● Problem to work on:
When you reach the line containing "apply transaction_step. intros a d'. destruct" in the entries below, start writing out each line exactly, and stop after the line containing "Definition numbered (d".

● Records for this task:
(** The constraints of a row, one by one. *)
Record row_ok (j : job) : Prop := {
  ro_reserved : reservation_checks (reserved j) = true;
  ro_cand : forall c, cand j = Some c -> candidate_checks (reserved j) c = true /\ jstate j <> expired;
  ro_proof : forall p, proof j = Some p -> proof_checks (reserved j) (cand j) p = true;
  ro_unproved : proof j = None -> mint_tx_hash j = None;
  ro_mint : forall h, mint_tx_hash j = Some h -> lower_hex 64 h = true;
  ro_reason : forall c, reason_code j = Some c -> c ∈ UNWIND_PUBLIC_REASON_CODES;
  ro_attempts : 0 <= jattempts j;
  ro_updated : created_at (reserved j) <= updated_at j;
  ro_lease : forall t e, lease j = Some (t, e) ->
    t <> EmptyString /\ 0 <= e /\ jstate j = awaiting_burn /\ proof j = None;
  ro_state :
    match jstate j with
    | awaiting_burn | expired => proof j = None /\ reason_code j = None
    | relay_pending | relay_running => proof j <> None /\ reason_code j = None
    | done => proof j <> None /\ reason_code j = None /\ mint_tx_hash j <> None
    | _ => reason_code j <> None
    end;
}.
Record status_view := {
  complete : bool; is_blocked : bool; recoveryVersion : option Z; latest_ : option (phase * state);
  events : list row;
}.

Fixpoint insert_by_version (r : row) (l : list row) : list row :=
  match l with
  | [] => [r]
  | q :: l' => if (expected r <=? expected q)%Z then r :: l else q :: insert_by_version r l'
  end.
Definition by_version (l : list row) : list row := foldr insert_by_version [] l.

Definition status (d : db) (identityInput : val) : result index_error status_view :=
  i ← exactIdentity identityInput;
  match head_of d i with
  | None => Ok {| complete := false; is_blocked := false; recoveryVersion := None; latest_ := None; events := [] |}
  | Some h =>
      let rows := by_version (rows_of d i) in
      let conflicted := existsb (fun r => bool_decide (delivery_status r = conflict)) rows in
      Ok {| complete :=
              negb conflicted
              && match latest h with Some (p, s) => bool_decide (p = base_deposit) && terminal s | None => false end
              && negb (bool_decide (rows = []))
              && forallb (fun r => bool_decide (delivery_status r = delivered)) rows;
            is_blocked := conflicted; recoveryVersion := Some (next_version h); latest_ := latest h;
            events := rows |}
  end.

Record recovery_state := {
  rs_identity : identity; rs_recoveryVersion : Z; rs_phase : phase; rs_state : state; rs_evidence : val;
}.

Definition recoveryState (d : db) (identityInput : val) : result index_error (option recovery_state) :=
  i ← exactIdentity identityInput;
  match head_of d i with
  | None => Ok None
  | Some h =>
      match latest h with
      | None => Ok None
      | Some (p, s) =>
          match newest (rows_of d i) with
          | None => fails "Base evidence head has no durable checkpoint"
          | Some r =>
              report ← report_of r;
              let e := report#"event"#"evidence" in
              e ← (if truthy e#"reconcileHandle" then
                     h ← normalizeReconcileHandle e#"reconcileHandle" (coalesce e#"caller" Null);
                     Ok (Obj (set_property (entries e) "reconcileHandle" h))
                   else Ok e);
              Ok (Some {| rs_identity := i; rs_recoveryVersion := next_version h; rs_phase := p;
                          rs_state := s; rs_evidence := e |})
          end
      end
  end.

(** ** The worker *)
Inductive reply := reported | conflicting | retryable | other.

(** One report: the token and the times read, the reporter's reply, and whether the block of a
    conflict throws. *)
Record round := {
  r_token : string; r_leased : Z; r_reply : reply; r_settled : Z; r_retry_from : Z;
  r_block : result index_error unit;
}.

(** [Math.min(60_000, 1_000 * (2 ** Math.max(0, attempts - 1)))] *)
Definition retry_delay (tries : Z) : Z := Z.min 60000 (1000 * 2 ^ Z.max 0 (tries - 1)).

(** Errors of the settlement are ignored: the lease lapses or belongs to another. *)
Definition settle (d : db) (r : row) (q : round) : db :=
  let token := match lease r with Some (t, _) => t | None => EmptyString end in
  match r_reply q with
  | reported => (markDelivered d (id r) token (r_settled q)).2
  | conflicting => (markConflict d (id r) token (r_settled q) (r_block q)).2
  | retryable =>
      (markRetry d (id r) token (r_settled q) (r_retry_from q + retry_delay (attempts r))
         "temporary_failure").2
  | other => (markDead d (id r) token (r_settled q) "permanent_failure").2
  end.

(** How many were handled, and the database; the list ends where the reporter is awaited. *)
Fixpoint drain (d : db) (leaseMs batchSize handled : Z) (rounds : list round) : Z * db :=
  match rounds with
  | [] => (handled, d)
  | q :: rounds =>
      if (handled <? batchSize)%Z then
        match leaseNext d (r_token q) (r_leased q) leaseMs with
        | (Ok (Some (r, _)), d) => drain (settle d r q) leaseMs batchSize (handled + 1) rounds
        | (_, d) => (handled, d)
        end
      else (handled, d)
  end.

(** ** One interface *)
Inductive call :=
| Seed (identity : val) (version : num) (job : option string)
| Enqueue (input : val)
| ClaimSubmission (input : val) (token : string)
| EnqueueOwned (input : val) (token : string)
| LeaseNext (token : string) (leaseMs : Z)
| MarkDelivered (i : Z) (token : string)
| MarkRetry (i : Z) (token : string) (retryAt : Z) (code : string)
| MarkDead (i : Z) (token : string) (code : string)
| MarkConflict (i : Z) (token : string) (block : result index_error unit).
(* ===== verification/OutboxSteps.v ===== *)
(** * What the operations of the evidence outbox do

    Every operation is a sequence of four kinds of change: a child is seeded, an event is
    appended, the owner of a submission is set or cleared, rows move between the stages of their
    delivery.  What each change keeps, every run keeps. *)
From S2P Require Export EvidenceOutbox.

Section Steps.
Import Canonical EvidenceSchema Outbox.
Local Open Scope string_scope.
Local Open Scope list_scope.
Local Open Scope Z_scope.
Context (sha256 : chars -> chars) (maxAttempts : Z).

(** ** Changes *)

(** The columns of an event, which no trigger lets an update change. *)
Definition event_of (r : row) : Z * chars * identity * Z * phase * state * chars * chars * Z :=
  (id r, event_id r, child r, expected r, rphase r, rstate r, evidence_digest r, report_json r, created_at r).

Inductive moved (l : list row) (r r' : row) : Prop :=
| mv_bury : delivery_status r = leased -> maxAttempts <= attempts r ->
    delivery_status r' = dead -> attempts r' = attempts r -> lease r' = None -> moved l r r'
| mv_lease t e : delivery_status r = pending \/ delivery_status r = leased -> attempts r < maxAttempts ->
    held_back l r = false -> delivery_status r' = leased -> attempts r' = attempts r + 1 ->
    lease r' = Some (t, e) -> moved l r r'
| mv_settle : delivery_status r = leased -> delivery_status r' <> leased ->
    (delivery_status r' = pending -> attempts r < maxAttempts) -> attempts r' = attempts r -> lease r' = None ->
    moved l r r'.

Definition updated (l : list row) (r r' : row) : Prop :=
  event_of r' = event_of r /\ (r' = r \/ moved l r r').

Record new_event (d : db) (c : checkpoint) (h : head_row) (r : row) : Prop := {
  ne_allowed : allowedTransition (latest h) (cphase c) (status_ c) = true;
  ne_new : forall q, q ∈ rows_of d (owner c) -> ~ (rphase q = cphase c /\ rstate q = status_ c);
  ne_unique : forall q, q ∈ outbox d -> event_id q <> event_id r;
  ne_row : child r = owner c /\ expected r = next_version h /\ rphase r = cphase c /\ rstate r = status_ c /\
    id r = Z.of_nat (length (outbox d)) + 1;
  ne_fresh : delivery_status r = pending /\ attempts r = 0 /\ lease r = None;
}.

Inductive step (d d' : db) : Prop :=
| step_seed i h : head_of d i = None -> latest h = None -> submission_owner h = None -> 0 <= next_version h ->
    d' = put_head d i h -> step d d'
| step_event c h r now : head_of d (owner c) = Some h -> new_event d c h r ->
    d' = put_head (put_outbox d (outbox d ++ [r])) (owner c) (advance h c now) -> step d d'
| step_owner i h o : head_of d i = Some h ->
    o = None \/ (submission_owner h = None /\ latest h = Some (base_deposit, submitting)) ->
    d' = put_head d i (set_owner h o) -> step d d'
| step_rows l : Forall2 (updated (outbox d)) (outbox d) l -> d' = put_outbox d l -> step d d'.

(** ** Enqueueing *)
Lemma of_child_eq i r : of_child i r = true <-> identityValues (child r) = identityValues i.
Proof. apply bool_decide_eq_true. Qed.

Lemma identityValues_inj i j : identityValues i = identityValues j -> i = j.
Proof. destruct i, j. unfold identityValues. cbn. by intros [= -> -> -> -> ->]. Qed.

Lemma rows_of_spec d i r : r ∈ rows_of d i <-> child r = i /\ r ∈ outbox d.
Proof.
  unfold rows_of. rewrite list_elem_of_filter, of_child_eq. split.
  - intros [H%identityValues_inj ?]. done.
  - by intros [-> ?].
Qed.

Lemma newest_None l : newest l = None -> l = [].
Proof. destruct l as [|r l]; [done|]. cbn. destruct (newest l); [by case_match|done]. Qed.

Lemma newest_in l r : newest l = Some r -> r ∈ l.
Proof.
  revert r. induction l as [|q l IH]; [done|]. intros r. cbn. destruct (newest l) as [r'|] eqn:E.
  - destruct (_ <? _); intros [= ->]; [left|right; by apply IH].
  - intros [= ->]. left.
Qed.

Lemma semantic_row_Some d c r : semantic_row d c = Some r ->
  r ∈ rows_of d (owner c) /\ rphase r = cphase c /\ rstate r = status_ c.
Proof. intros H%newest_in%list_elem_of_filter. tauto. Qed.

Lemma semantic_row_None d c q : semantic_row d c = None -> q ∈ rows_of d (owner c) ->
  ~ (rphase q = cphase c /\ rstate q = status_ c).
Proof.
  intros H%newest_None Hq Hc.
  assert (q ∈ filter (fun r => rphase r = cphase c /\ rstate r = status_ c) (rows_of d (owner c))) as Hin
    by (by apply list_elem_of_filter). rewrite H in Hin. by apply not_elem_of_nil in Hin.
Qed.

(** A duplicate changes nothing; another event is appended. *)
Lemma enqueueInternal_Ok d input now e b d' : enqueueInternal sha256 d input now = Ok (e, b, d') ->
  exists c h, validateCheckpoint input = Ok c /\ head_of d (owner c) = Some h /\
    ((b = true /\ d' = d /\ semantic_row d c = Some e.1) \/
     (b = false /\ exists r, e.1 = r /\ new_event d c h r /\
        d' = put_head (put_outbox d (outbox d ++ [r])) (owner c) (advance h c now))).
Proof.
  unfold enqueueInternal. intros (c & Hc & H)%bind_Ok. destruct (head_of d (owner c)) as [h|] eqn:Hh; [|done].
  exists c, h. split_and!; [done..|]. destruct (semantic_row d c) as [r|] eqn:Hs.
  - left. apply bind_Ok in H as (o & Ho & H). apply bind_Ok in H as (same & _ & H). destruct same; [|done].
    injection H as <- <- <-. unfold rowRecord in Ho. apply bind_Ok in Ho as (v & _ & [= <-]). done.
  - right. destruct (negb _) eqn:Ha; [done|]. apply negb_false_iff in Ha.
    apply bind_Ok in H as ([] & _ & H). apply bind_Ok in H as (eid & _ & H). apply bind_Ok in H as (digest & _ & H).
    apply bind_Ok in H as (report & _ & H). apply bind_Ok in H as (d1 & Hi & H).
    apply bind_Ok in H as (o & Ho & [= <- <- <-]). split; [done|]. unfold rowRecord in Ho.
    apply bind_Ok in Ho as (v & _ & [= <-]). eexists. split; [reflexivity|].
    unfold insert_row in Hi. destruct (_ || _) eqn:Hu in Hi; [done|]. injection Hi as <-.
    apply orb_false_iff in Hu as [Hu _]. split; [|done]. split; cbn; try done.
    + intros q Hq. by apply (semantic_row_None d).
    + intros q Hq Heq. apply not_true_iff_false in Hu. apply Hu. apply existsb_exists. exists q.
      split; [by apply list_elem_of_In|]. cbn. by rewrite Heq, bool_decide_eq_true_2.
Qed.

Lemma enqueueInternal_step d input now e b d' : enqueueInternal sha256 d input now = Ok (e, b, d') -> rtc step d d'.
Proof.
  intros (c & h & _ & Hh & [(_ & -> & _)|(_ & r & _ & Hn & ->)])%enqueueInternal_Ok; [done|].
  apply rtc_once. by eapply step_event.
Qed.

Lemma transaction_step {A} d (m : result index_error (A * db)) :
  (forall a d', m = Ok (a, d') -> rtc step d d') -> rtc step d (transaction d m).2.
Proof. destruct m as [[a d']|e]; cbn; intros H; [by eapply H|done]. Qed.

Lemma claim_step d input token now a d' : claimSubmissionInternal sha256 d input token now = Ok (a, d') -> rtc step d d'.
Proof.
  unfold claimSubmissionInternal. intros (c & _ & H)%bind_Ok. destruct (negb _); [done|].
  destruct (head_of d (owner c)) as [h|]; [|done]. destruct (bool_decide _).
  - destruct (head _) as [r|]; [|done]. apply bind_Ok in H as (o & _ & H). apply bind_Ok in H as (same & _ & H).
    destruct same; [|done]. by injection H as _ <-.
  - apply bind_Ok in H as ([[e b] d1] & He & H). apply enqueueInternal_step in He.
    destruct (head_of d1 (owner c)) as [h'|] eqn:Hh'; [|done]. destruct (_ && _) eqn:Hc; [|done].
    injection H as _ <-. apply andb_true_iff in Hc as [H1%bool_decide_eq_true H2%bool_decide_eq_true].
    etransitivity; [done|]. apply rtc_once. eapply step_owner; [done|by right|done].
Qed.

Lemma owned_step d input token now : rtc step d (enqueueOwned sha256 d input token now).2.
Proof.
  unfold enqueueOwned. destruct (validateCheckpoint input) as [c|e]; [|done]. destruct (_ || _); [done|].
  apply transaction_step. intros a d'. destruct (_ || _); [done|]. intros ([[e b] d1] & He & H)%bind_Ok.
  apply enqueueInternal_step in He. destruct (head_of d1 (owner c)) as [h'|] eqn:Hh'; [|done].
  destruct (bool_decide _); [|done]. injection H as _ <-.
  etransitivity; [done|]. apply rtc_once. eapply step_owner; [done|by left|done].
Qed.
(** ** Delivery *)

(** The identifier of a row is its place. *)
Definition numbered (d : db) : Prop := forall k r, outbox d !! k = Some r -> id r = Z.of_nat k + 1.

Lemma event_of_id r r' : event_of r' = event_of r -> id r' = id r.
Proof. unfold event_of. congruence. Qed.

Lemma updated_refl l r : updated l r r.
Proof. by split; [|left]. Qed.

Lemma rows_numbered d l : numbered d -> Forall2 (updated (outbox d)) (outbox d) l -> numbered (put_outbox d l).
Proof.
  intros Hn Hf k r Hk. cbn in Hk. destruct (Forall2_lookup_r _ _ _ _ _ Hf Hk) as (q & Hq & He & _).
  rewrite (event_of_id _ _ He). by apply Hn.
Qed.

Lemma step_numbered d d' : numbered d -> step d d' -> numbered d'.
Proof.
  intros Hn [i h _ _ _ _ ->|c h r now _ [_ _ _ Hr _] ->|i h o _ _ ->|l Hf ->]; try done.
  - intros k q Hq. cbn in Hq. apply lookup_app_Some in Hq as [Hq|[Hle Hq]]; [by apply Hn|].
    apply list_lookup_singleton_Some in Hq as [Hk <-]. replace k with (length (outbox d)) by lia. apply Hr.
  - by apply rows_numbered.
Qed.

Lemma update_row_updated l i r r' : (forall k q, l !! k = Some q -> id q = Z.of_nat k + 1) ->
  r ∈ l -> id r = i -> updated l r r' -> Forall2 (updated l) l (update_row l i (fun _ => r')).
Proof.
  intros Hn Hr Hi Hu. unfold update_row. apply Forall2_fmap_r, Forall2_same_length_lookup_2; [done|].
  intros k q q' Hq Hq'. rewrite Hq in Hq'. injection Hq' as <-.
  cbn. destruct (id q =? i) eqn:E; [|apply updated_refl]. apply Z.eqb_eq in E.
  apply list_elem_of_lookup in Hr as (k' & Hk'). pose proof (Hn _ _ Hk'). pose proof (Hn _ _ Hq).
  assert (k' = k) as -> by lia. rewrite Hk' in Hq. by injection Hq as ->.
Qed.

Lemma put_outbox_twice d l l' : put_outbox (put_outbox d l) l' = put_outbox d l'.
Proof. done. Qed.

Lemma bury_updated l at_ : Forall2 (updated l) l (bury maxAttempts at_ <$> l).
Proof.
  apply Forall2_fmap_r, Forall_Forall2_diag, Forall_forall. intros r _. cbn. unfold bury.
  destruct (_ && _ && _) eqn:E; [|apply updated_refl].
  apply andb_true_iff in E as [[E _]%andb_true_iff Ha%Z.leb_le]. apply bool_decide_eq_true in E.
  split; [done|]. right. by apply mv_bury.
Qed.

Lemma oldest_in l r : oldest l = Some r -> r ∈ l.
Proof.
  revert r. induction l as [|q l IH]; [done|]. intros r. cbn. destruct (oldest l) as [r'|] eqn:E.
  - destruct (_ <? _); intros [= ->]; [right; by apply IH|left].
  - intros [= ->]. left.
Qed.

Lemma deliverable_moves l at_ r : deliverable maxAttempts l at_ r = true ->
  (delivery_status r = pending \/ delivery_status r = leased) /\ attempts r < maxAttempts /\ held_back l r = false.
Proof.
  unfold deliverable. intros [[Hs Ha]%andb_true_iff Hh]%andb_true_iff.
  apply Z.ltb_lt in Ha. apply negb_true_iff in Hh. split_and!; try done.
  apply orb_true_iff in Hs as [[Hs _]%andb_true_iff|[Hs _]%andb_true_iff]; apply bool_decide_eq_true in Hs; auto.
Qed.

(** The row that is leased, in the table after the lapsed ones have been given up. *)
Lemma lease_step d token at_ leaseMs : numbered d -> rtc step d (leaseNext maxAttempts d token at_ leaseMs).2.
Proof.
  intros Hn. unfold leaseNext. set (l := bury maxAttempts at_ <$> outbox d).
  pose proof (bury_updated (outbox d) at_) as Hb. change (bury _ _ <$> outbox d) with l in Hb.
  assert (step d (put_outbox d l)) as H1 by by apply step_rows with l.
  destruct (oldest _) as [r|] eqn:Hr; cbn [snd]; [|by apply rtc_once].
  etransitivity; [by apply rtc_once|]. apply rtc_once.
  apply oldest_in, list_elem_of_filter in Hr as [(Hs & Ha & Hh)%deliverable_moves Hr].
  eapply step_rows; [|reflexivity]. cbn [outbox put_outbox].
  eapply update_row_updated; [by apply (rows_numbered d)|done|done|]. split; [done|]. right.
  by eapply mv_lease.
Qed.

Lemma held_Some l i token r : held l i token = Some r ->
  r ∈ l /\ id r = i /\ delivery_status r = leased /\ exists e, lease r = Some (token, e).
Proof.
  unfold held. intros H. assert (r ∈ filter (fun r => id r = i /\ delivery_status r = leased /\ fst <$> lease r = Some token) l) as Hin.
  { destruct (filter _ l); [done|]. injection H as ->. left. }
  apply list_elem_of_filter in Hin as ((? & ? & Ht) & ?). split_and!; try done.
  destruct (lease r) as [[t e]|]; [|done]. injection Ht as ->. by exists e.
Qed.

Lemma transition_step d i token s at_ retryAt reason : numbered d -> s <> leased ->
  (s = pending -> forall r, held (outbox d) i token = Some r -> attempts r < maxAttempts) ->
  rtc step d (transition d i token s at_ retryAt reason).2.
Proof.
  intros Hn Hs Hp. unfold transition. destruct (held _ _ _) as [r|] eqn:Hr; [|done]. cbn [snd].
  specialize (fun H => Hp H r eq_refl). apply held_Some in Hr as (Hr & Hi & Hl & _).
  apply rtc_once. eapply step_rows; [|reflexivity]. eapply update_row_updated; [done..|]. split; [done|].
  right. by apply mv_settle.
Qed.

Lemma seed_step d v n j now : rtc step d (seed d v n j now).2.
Proof.
  unfold seed. destruct (exactIdentity v) as [i|e]; [|done]. destruct n as [z| | |]; try done.
  destruct (_ || _) eqn:E; [done|]. destruct (head_of d i) as [h|] eqn:Hh; [destruct (negb (next_version h =? z) || _); apply rtc_refl|].
  apply orb_false_iff in E as [_ E%Z.ltb_ge]. apply rtc_once. eapply step_seed; [exact Hh| | | |reflexivity]; try done; cbn; lia.
Qed.

(** ** Runs *)
Lemma outbox_after_steps d c : numbered d -> rtc step d (after sha256 maxAttempts d c).
Proof.
  intros Hn. destruct c as [[v n j|input|input token|input token|token leaseMs|i token|i token retryAt code|i token code|i token block] now];
    unfold after; cbn [fst snd].
  - apply seed_step.
  - apply transaction_step. intros [e b] d'. apply enqueueInternal_step.
  - apply transaction_step. intros a d'. apply claim_step.
  - apply owned_step.
  - by apply lease_step.
  - by apply transition_step.
  - unfold markRetry. destruct (held (outbox d) i token) as [r|] eqn:Hr; [|done].
    destruct (maxAttempts <=? attempts r) eqn:E; apply transition_step; try done.
    intros _ q Hq. rewrite Hr in Hq. injection Hq as <-. by apply Z.leb_gt.
  - by apply transition_step.
  - unfold markConflict. apply transaction_step.
    pose proof (transition_step d i token conflict now None (Some "immutable_conflict") Hn) as Ht.
    destruct (transition _ _ _ _ _ _ _) as [[e|e] d1]; [|done]. intros a d' H.
    apply bind_Ok in H as ([] & _ & [= <- <-]). by apply Ht.
Qed.

(** What every change keeps, every run keeps. *)
Lemma outbox_run_ind (P : db -> Prop) d l :
  (forall d1 d2, P d1 -> step d1 d2 -> P d2) -> numbered d -> P d ->
  numbered (run sha256 maxAttempts d l) /\ P (run sha256 maxAttempts d l).
Proof.
  intros Hstep. revert d. induction l as [|c l IH]; intros d Hn HP; [done|]. cbn.
  assert (numbered (after sha256 maxAttempts d c) /\ P (after sha256 maxAttempts d c)) as [Hn' HP']; [|by apply IH].
  pose proof (outbox_after_steps d c Hn) as Hs. induction Hs as [d|d1 d2 d3 H1 _ IHs]; [done|].
  apply IHs; [by eapply step_numbered|by eapply Hstep].
Qed.

Lemma numbered_empty : numbered empty.
Proof. by intros [|k] r H. Qed.
End Steps.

● Exercise output:
  apply transaction_step. intros a d'. destruct (_ || _); [done|]. intros ([[e b] d1] & He & H)%bind_Ok.
  apply enqueueInternal_step in He. destruct (head_of d1 (owner c)) as [h'|] eqn:Hh'; [|done].
  destruct (bool_decide _); [|done]. injection H as _ <-.
  etransitivity; [done|]. apply rtc_once. eapply step_owner; [done|by left|done].
Qed.
(** ** Delivery *)

(** The identifier of a row is its place. *)
Definition numbered (d : db) : Prop := forall k r, outbox d !! k = Some r -> id r = Z.of_nat k + 1.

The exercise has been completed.